Peritoneal recurrences of HCC are uncommon [18]. The risk factors after liver resection (tumor size >50 mm, presence of microvascular invasion, bile duct invasion, positive resection margins) were proposed in a study presented by Kow et al. [19], which included 36 patients with peritoneal recurrence of HCC among a total 1,222 cases who underwent liver resection. The authors also consider peritoneal metastases as an incurable terminal disease rarely suitable for surgical resection. Nakayama et al. [20] presented six cases observed and treated in one center without LT, and several single case reports of peritoneal recurrences of HCC in patients treated without LT have been published worldwide.

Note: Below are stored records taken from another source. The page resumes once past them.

Lemma script_bad_magic_witness : fst (script [] None staleGlobals) = Exit1.
Proof. apply (script_bad_magic [] None staleGlobals). discriminate. Defined.

(** ** The output mapping *)

Lemma assignProperty_other nm td d name :
  nm <> name -> assignProperty nm td d !! name = d !! name.
Proof.
  intros H. unfold assignProperty.
  destruct (String.eqb nm "__proto__"); [reflexivity|].
  apply lookup_insert_ne. exact H.
Qed.

Lemma assignProperty_same name td d :
  name <> "__proto__"%string -> assignProperty name td d !! name = Some td.
Proof.
  intros H. unfold assignProperty.
  destruct (String.eqb_spec name "__proto__"); [contradiction|].
  apply lookup_insert_eq.
Qed.

Lemma assignProperty_proto nm td d :
  assignProperty nm td d !! "__proto__"%string = d !! "__proto__"%string.
Proof.
  unfold assignProperty.
  destruct (String.eqb_spec nm "__proto__") as [->|H]; [reflexivity|].
  apply lookup_insert_ne. exact H.
Qed.

Lemma fold_storeBinding_absent name bs : forall d,
  (forall k td, bs !! k <> Some (Some (name, td))) ->
  fold_left storeBinding bs d !! name = d !! name.
Proof.
  induction bs as [|b bs IH]; intros d H; [reflexivity|].
  simpl. rewrite IH.
  - destruct b as [[nm td]|]; [|reflexivity]. simpl.
    apply assignProperty_other. intros ->. apply (H 0%nat td). reflexivity.
  - intros k td. apply (H (S k) td).
Qed.

Lemma fold_storeBinding_last name td bs : forall j d,
  name <> "__proto__"%string ->
  bs !! j = Some (Some (name, td)) ->
  (forall k td', (j < k)%nat -> bs !! k <> Some (Some (name, td'))) ->
  fold_left storeBinding bs d !! name = Some td.
Proof.
  induction bs as [|b bs IH]; intros j d Hn Hj Hlater; [discriminate|].
  destruct j as [|j].
  - simpl in Hj. injection Hj as ->. simpl.
    rewrite fold_storeBinding_absent.
    + apply assignProperty_same. exact Hn.
    + intros k td'. apply (Hlater (S k) td'). lia.
  - simpl. apply (IH j); [exact Hn | exact Hj |].
    intros k td' Hk. apply (Hlater (S k) td'). lia.
Qed.

Lemma fold_storeBinding_proto bs : forall d,
  d !! "__proto__"%string = None ->
  fold_left storeBinding bs d !! "__proto__"%string = None.
Proof.
  induction bs as [|b bs IH]; intros d H; [exact H|].
  simpl. apply IH. destruct b as [[nm td]|]; [|exact H].
  simpl. rewrite assignProperty_proto. exact H.
Qed.

Lemma script_output file bpm g out g' :
  script file bpm g = (Done out, g') ->
  out = annotate (msPerTickOf (tempo g') (division g'))
          (fold_left storeBinding
             (trackBindings (headerTracks file bpm g) 0 (afterHeader file bpm g)) ∅).
Proof.
  intros H.
  destruct (script_done file bpm g out g' H) as (_ & HO & _ & _ & _ & Hg & Hout).
  destruct (readTracks_spec (headerTracks file bpm g) 0 (afterHeader file bpm g))
    as (gt & E & _ & _ & _ & HD).
  rewrite E in Hg, Hout. cbn [snd] in Hg, Hout.
  rewrite HO in HD. rewrite HD in Hout. subst g'. simpl_globals. exact Hout.
Qed.

(** When several tracks resolve to one name, other than ["__proto__"],
    the output holds under that name the events of the last of them,
    annotated, and nothing of the earlier ones. *)
Theorem later_track_wins (file : list byte) (bpm : option float) (g : Globals)
    (out : gmap string (list Event)) (g' : Globals)
    (j : nat) (name : string) (td : list Event) :
  script file bpm g = (Done out, g') ->
  name <> "__proto__"%string ->
  trackBindings (headerTracks file bpm g) 0 (afterHeader file bpm g) !! j =
    Some (Some (name, td)) ->
  (forall k td', (j < k)%nat ->
     trackBindings (headerTracks file bpm g) 0 (afterHeader file bpm g) !! k <>
       Some (Some (name, td'))) ->
  out !! name =
    Some (map (annotateEvent (msPerTickOf (tempo g') (division g'))) td).
Proof.
  intros H Hn Hj Hlater. rewrite (script_output _ _ _ _ _ H).
  unfold annotate. rewrite lookup_fmap.
  rewrite (fold_storeBinding_last name td _ j ∅ Hn Hj Hlater). reflexivity.
Qed.
(** * weather.py: monthly rainfall tables from a daily precipitation record

    A shallow embedding of [weather.py].  The script reads a header-less
    two-column CSV file (date, precipitation) into a pandas DataFrame,
    aggregates it per calendar month ([resample('M')] followed by [sum] or
    [count]), cuts the monthly table into one 12-row column per year and
    hands the resulting month-by-year table to matplotlib or plotly.

    Layout of the development:
    - [Timestamp], [cell], [label], [DataFrame]: the data the script handles;
    - [Pd]: the pandas operations the script calls, as pure functions on
      frame values (each of them returns a new object in pandas);
    - [world], [M]: the process state (pandas display options, matplotlib
      rcParams, the object store, the figures shown) and the state-and-
      exception monad in which the functions of the script are written;
    - the functions of [weather.py], under their own names;
    - the properties.

    Numbers.  The value column holds IEEE doubles.  Every finite double is
    a rational and comparisons between doubles are exact, so a cell is
    either [NaN] (pandas' missing value) or [Num q] with [q : Q].  Sums are
    exact rational sums: the rounding and the overflow of floating-point
    addition are not modelled.

    Dates.  A file is modelled after the parsing of its first column, as
    a list of timestamps.  pandas holds a timestamp only between
    22 September 1677 and 11 April 2262 ([in_pandas_range]); with a date
    outside that range [read_csv] leaves the column unparsed and
    [df.index.year] raises AttributeError.  Such files are outside the
    model, and the statements about the errors and the display of a whole
    run state the range as a hypothesis. *)

From Stdlib Require Import ZArith QArith List String Bool Lia.
From stdpp Require Import list.
Import ListNotations.

Local Open Scope Z_scope.

(** ** Timestamps *)

(** A daily timestamp, as [parse_dates=True] produces for the first column. *)
Record Timestamp := mkTimestamp { ts_year : Z; ts_month : Z; ts_day : Z }.

Definition is_leap (y : Z) : bool :=
  (y mod 4 =? 0) && (negb (y mod 100 =? 0) || (y mod 400 =? 0)).

Definition days_in_month (y m : Z) : Z :=
  if m =? 2 then (if is_leap y then 29 else 28)
  else if (m =? 4) || (m =? 6) || (m =? 9) || (m =? 11) then 30
  else 31.

Definition valid_date (t : Timestamp) : bool :=
  (1 <=? ts_month t) && (ts_month t <=? 12) &&
  (1 <=? ts_day t) && (ts_day t <=? days_in_month (ts_year t) (ts_month t)).

Definition ts_eqb (a b : Timestamp) : bool :=
  (ts_year a =? ts_year b) && (ts_month a =? ts_month b) && (ts_day a =? ts_day b).

(** Chronological order. *)
Definition ts_leb (a b : Timestamp) : bool :=
  (ts_year a <? ts_year b) ||
  ((ts_year a =? ts_year b) &&
   ((ts_month a <? ts_month b) ||
    ((ts_month a =? ts_month b) && (ts_day a <=? ts_day b)))).

(** The days pandas represents as a timestamp (64-bit nanoseconds):
    22 September 1677 to 11 April 2262. *)
Definition in_pandas_range (t : Timestamp) : bool :=
  ts_leb (mkTimestamp 1677 9 22) t && ts_leb t (mkTimestamp 2262 4 11).

(** [Index.is_monotonic_increasing]. *)
Fixpoint is_monotonic_increasing (l : list Timestamp) : bool :=
  match l with
  | a :: (b :: _) as tl => ts_leb a b && is_monotonic_increasing tl
  | _ => true
  end.

(** Months counted from year 0: the bin a timestamp falls in. *)
Definition month_ordinal (t : Timestamp) : Z := 12 * ts_year t + (ts_month t - 1).

(** The label pandas gives a monthly bin: the last day of the month. *)
Definition month_end (k : Z) : Timestamp :=
  mkTimestamp (k / 12) (k mod 12 + 1) (days_in_month (k / 12) (k mod 12 + 1)).
Lemma is_digit_char (d : Z) : is_digit (digit_char (d mod 10)) = true.
Proof.
  unfold digit_char, is_digit. pose proof (Z.mod_pos_bound d 10 ltac:(lia)).
  rewrite nat_ascii_embedding by lia.
  apply andb_true_intro; split; apply Nat.leb_le; lia.
Qed.

Lemma dec_digits_all_digits (f : nat) (n : Z) (acc : string) :
  all_digits acc = true -> all_digits (dec_digits f n acc) = true.
Proof.
  revert n acc. induction f as [|f IH]; intros n acc Hacc; cbn [dec_digits]; [exact Hacc|].
  destruct (n <? 10); [|apply IH]; cbn [all_digits]; rewrite is_digit_char, Hacc; reflexivity.
Qed.

Lemma dec_digits_nonempty (f : nat) (n : Z) (acc : string) :
  acc <> EmptyString -> dec_digits f n acc <> EmptyString.
Proof.
  revert n acc. induction f as [|f IH]; intros n acc Hacc; cbn [dec_digits]; [exact Hacc|].
  destruct (n <? 10); [discriminate|]. apply IH. discriminate.
Qed.

Lemma fmt2_two_decimals (v : Q) : two_decimals (fmt2 v).
Proof.
  unfold fmt2, two_decimals. cbv zeta.
  do 4 eexists. split; [reflexivity|].
  split; [destruct (Qnum v <? 0); [right|left]; reflexivity|].
  split; [|split; [apply dec_digits_all_digits; reflexivity|split; apply is_digit_char]].
  unfold dec_string. cbn [dec_digits].
  destruct (_ <? 10); [discriminate|]. apply dec_digits_nonempty. discriminate.
Qed.

Lemma set_since_app (u : sar_unit) (h o : list obs) :
  set_since u (h ++ o) = fold_left (since_step u) o (set_since u h).
Proof. unfold set_since. apply fold_left_app. Qed.

Lemma step_masked_gate_inv (cv : sar_unit -> Z -> Q) (e : event) (s s' : state)
    (h o : list obs) :
  step_masked cv e s = Some (s', o) -> gate_inv s h -> gate_inv s' (h ++ o).
Proof.
  unfold gate_inv. rewrite !set_since_app.
  destruct e as [|u r|u|]; cbn [step_masked step].
  - intro H. injection H as <- <-. destruct_state s; destruct p; cbn;
      repeat match goal with |- context [if ?b then _ else _] => destruct b eqn:? end;
      repeat match goal with H : (_ && _)%bool = true |- _ => apply andb_prop in H end;
      cbn; intuition congruence.
  - intro H. injection H as <- <-. destruct u; destruct_state s; cbn; auto.
  - destruct u; destruct_state s; cbn [pc];
      destruct p; try discriminate; cbn [step intr sar0_intr sar1_intr];
      (destruct (Z.land _ CY_SAR_INTR =? 0); [discriminate|]);
      intro H; injection H as <- <-;
      unfold handler, sar0_interrupt, sar1_interrupt, Cy_SAR_GetInterruptStatus;
      cbn [intr sar0_intr sar1_intr];
      (destruct (Z.land _ CY_SAR_INTR_EOS =? 0); cbn; intuition).
  - destruct (uart_tx_active s); [|discriminate].
    intro H. injection H as <- <-. destruct_state s; cbn; auto.
Qed.

Lemma exec_masked_gate_inv (cv : sar_unit -> Z -> Q) (tr : list event) :
  forall (s s' : state) (h o : list obs),
  exec (step_masked cv) tr s = Some (s', o) -> gate_inv s h -> gate_inv s' (h ++ o).
Proof.
  induction tr as [|e tr IH]; intros s s' h o Hx Hi; cbn [exec] in Hx.
  - injection Hx as <- <-. rewrite app_nil_r. exact Hi.
  - destruct (step_masked cv e s) as [[s1 o1]|] eqn:E1; [|discriminate].
    destruct (exec (step_masked cv) tr s1) as [[s2 o2]|] eqn:E2; [|discriminate].
    injection Hx as <- <-. rewrite app_assoc.
    apply (IH s1 s2 (h ++ o1) o2 E2). exact (step_masked_gate_inv cv e s s1 h o1 E1 Hi).
Qed.

(** C2 (amended): with the SAR interrupts held pending from the gate test
    to the second clearing store, for every run from the loop entry and for
    every order of completions, the gate test opens the gate exactly when
    both handlers have set their flags since the last gate opening (an
    opening starts a new pair). *)
Theorem gate_opens_iff_both_set_masked :
  forall (cv : sar_unit -> Z -> Q) (tr : list event) (s : state) (h : list obs),
  exec (step_masked cv) tr init_state = Some (s, h) -> pc s = Check ->
  (main_obs s = [OOpen] <-> set_since SAR0 h = true /\ set_since SAR1 h = true).
Proof.
  intros cv tr s h Hx Hc.
  pose proof (exec_masked_gate_inv cv tr init_state s [] h Hx) as Hi.
  cbn [app] in Hi. specialize (Hi (conj eq_refl eq_refl)).
  unfold gate_inv, main_obs in *. rewrite Hc in *. destruct Hi as [-> ->].
  destruct (set_since SAR0 h), (set_since SAR1 h); cbn; intuition discriminate.
Qed.

Lemma gate_opens_iff_both_set_masked_witness :
  exec (step_masked lin_cal) first_pair_trace init_state =
    Some (mkState Check true true 0 0 1241 2482 false None [], [OSet SAR0; OSet SAR1]) /\
  (main_obs (mkState Check true true 0 0 1241 2482 false None []) = [OOpen] <->
   set_since SAR0 [OSet SAR0; OSet SAR1] = true /\
   set_since SAR1 [OSet SAR0; OSet SAR1] = true).
Proof.
  split; [vm_compute; reflexivity|].
  apply (gate_opens_iff_both_set_masked lin_cal first_pair_trace);
    [vm_compute; reflexivity | reflexivity].
Defined.

(** C2 (counterexample): in the code as written (handlers may run at any
    point of the loop), SAR1 completes between the gate test and the
    clearing stores and SAR0 completes after them: both have signalled since
    the last opening, yet the gate test does not open the gate, because the
    clearing store erased SAR1's signal. *)
Lemma gate_misses_pair_after_clear_window_race :
  ~ (forall (tr : list event) (s : state) (h : list obs),
       exec (step lin_cal) tr init_state = Some (s, h) -> pc s = Check ->
       (main_obs s = [OOpen] <-> set_since SAR0 h = true /\ set_since SAR1 h = true)).
Proof.
  intro H. pose proof (H sar1_in_clear_window_trace) as H1. vm_compute in H1.
  specialize (H1 _ _ eq_refl eq_refl). vm_compute in H1.
  destruct H1 as [_ H2]. specialize (H2 (conj eq_refl eq_refl)). discriminate H2.
Qed.

Lemma step_flag_persists (cv : sar_unit -> Z -> Q) (e : event) (s s1 : state)
    (o : list obs) (u : sar_unit) :
  step cv e s = Some (s1, o) -> flag u s = true -> ~ In (OClear u) o -> flag u s1 = true.
Proof.
  destruct e as [|v r|v|]; cbn [step].
  - intro H. injection H as <- <-. destruct u; destruct_state s; destruct p; cbn;
      repeat match goal with |- context [if ?b then _ else _] => destruct b end;
      cbn; intuition.
  - intro H. injection H as <- <-. destruct u, v; destruct_state s; cbn; auto.
  - destruct (Z.land (intr v s) CY_SAR_INTR =? 0); [discriminate|].
    intro H. injection H as <- <-.
    destruct u, v; destruct_state s;
      unfold handler, sar0_interrupt, sar1_interrupt; destruct (negb _); cbn; auto.
  - destruct (uart_tx_active s); [|discriminate].
    intro H. injection H as <- <-. destruct u; destruct_state s; cbn; auto.
Qed.

Lemma exec_flag_persists (cv : sar_unit -> Z -> Q) (u : sar_unit) (tr : list event) :
  forall (s s' : state) (o : list obs),
  exec (step cv) tr s = Some (s', o) -> flag u s = true -> ~ In (OClear u) o ->
  flag u s' = true.
Proof.
  induction tr as [|e tr IH]; intros s s' o Hx Hf Hn; cbn [exec] in Hx.
  - injection Hx as <- <-. exact Hf.
  - destruct (step cv e s) as [[s1 o1]|] eqn:E1; [|discriminate].
    destruct (exec (step cv) tr s1) as [[s2 o2]|] eqn:E2; [|discriminate].
    injection Hx as <- <-.
    apply (IH s1 s2 o2 E2).
    + apply (step_flag_persists cv e s s1 o1 u E1 Hf).
      intro Hi. apply Hn. apply in_or_app. left. exact Hi.
    + intro Hi. apply Hn. apply in_or_app. right. exact Hi.
Qed.

Lemma step_isr_sets_flag (cv : sar_unit -> Z -> Q) (u : sar_unit) (s1 s2 : state) :
  step cv (EIsr u) s1 = Some (s2, [OSet u]) -> flag u s2 = true /\ pc s2 = pc s1.
Proof.
  cbn [step]. destruct (Z.land (intr u s1) CY_SAR_INTR =? 0); [discriminate|].
  destruct (Z.land (intr u s1) CY_SAR_INTR_EOS =? 0) eqn:E; intro H; [discriminate H|].
  injection H as <-.
  destruct u; destruct_state s1;
    unfold handler, sar0_interrupt, sar1_interrupt, Cy_SAR_GetInterruptStatus;
    cbn [intr] in E |- *; rewrite E; cbn; auto.
Qed.

Ltac step_cases H :=
  match type of H with
  | step _ ?e ?s = Some _ =>
      destruct e as [|?v ?r|?v|]; cbn [step] in H;
      [ injection H as <- <-;
        let p := fresh "p" in destruct s as [p ? ? ? ? ? ? ? ? ?]; destruct p;
        cbn [main_step main_obs pc set_pc set_flag];
        repeat match goal with |- context [if ?b then _ else _] => destruct b end
      | injection H as <- <-; destruct v; destruct_state s
      | destruct (Z.land (intr v s) CY_SAR_INTR =? 0); [discriminate|];
        injection H as <- <-; destruct v; destruct_state s;
        unfold handler, sar0_interrupt, sar1_interrupt;
        destruct (negb _); destruct (Z.land _ CY_SAR_INTR_EOS =? 0)
      | destruct (uart_tx_active s); [|discriminate];
        injection H as <- <-; destruct_state s ]
  end.

(** Outside [u]'s clear window, a step either shows a gate opening before
    any clearing store of [u]'s flag, or shows neither and stays outside
    the window. *)
Lemma step_outside_clear_window (cv : sar_unit -> Z -> Q) (u : sar_unit) (e : event)
    (s s' : state) (o : list obs) :
  step cv e s = Some (s', o) -> in_clear_window u (pc s) = false ->
  forall h, open_before_clear u (o ++ h) = true \/
            (open_before_clear u (o ++ h) = open_before_clear u h /\
             in_clear_window u (pc s') = false).
Proof.
  intro H. step_cases H; intros Hw h; destruct u;
    cbn [pc in_clear_window app open_before_clear sar_unit_eqb] in *;
    auto; discriminate.
Qed.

Peritoneal recurrences of HCC after LT are rare. The largest study presented in English describes only two cases of peritoneal recurrence among 685 transplanted patients, including 202 with HCC [21]. This may demonstrate another benefit of LT for HCC management compared to liver resection or treatments. Tumor dissemination due to HCC rupture could be a possible mechanism underlying the distant tumor recurrence in our second case. A few case reports have described peritoneal metastasis after ruptured HCC. Chow et al. [22] described their case of peritoneal tumor implantation after ruptured HCC, concluding that such recurrence may occur months to years after the initial presentation. Therefore, indication of LT after ruptured HCC should be carefully evaluated including staging laparoscopy. Ablative LRT techniques, including RFA and TACE, are used to promote tumor necrosis to control the progression of HCC. However, the potential impact of aggressive LRT on HCC recurrence, especially in distant sites, is still unclear and should be discussed including our previous study [8]. With regard to other possible predictors of distant recurrence of HCC, there is a consensus on the negative impact of pharmacological immunosuppression on the recurrence of HCC [23,24]. Welker et al. [25] showed that lower levels of immunosuppressive agents are associated with a lower risk for HCC recurrence.
In conclusion, we propose that HCC peritoneal recurrence is a rare complication for patients after LT, but that it can appear, especially when a patient has any background factors that might lead to recurrence before LT, such as ruptured HCC or LRT for HCC tumors. We have experienced two such cases, both of whom underwent LT within the Milan criteria. Due to disappointing outcomes of chemotherapy for HCC, it may be necessary to establish a screening program for patients who have a ruptured HCC or have received LRT before LT.
Disclosure Statement
The authors have no conflict of interest associated with this paper.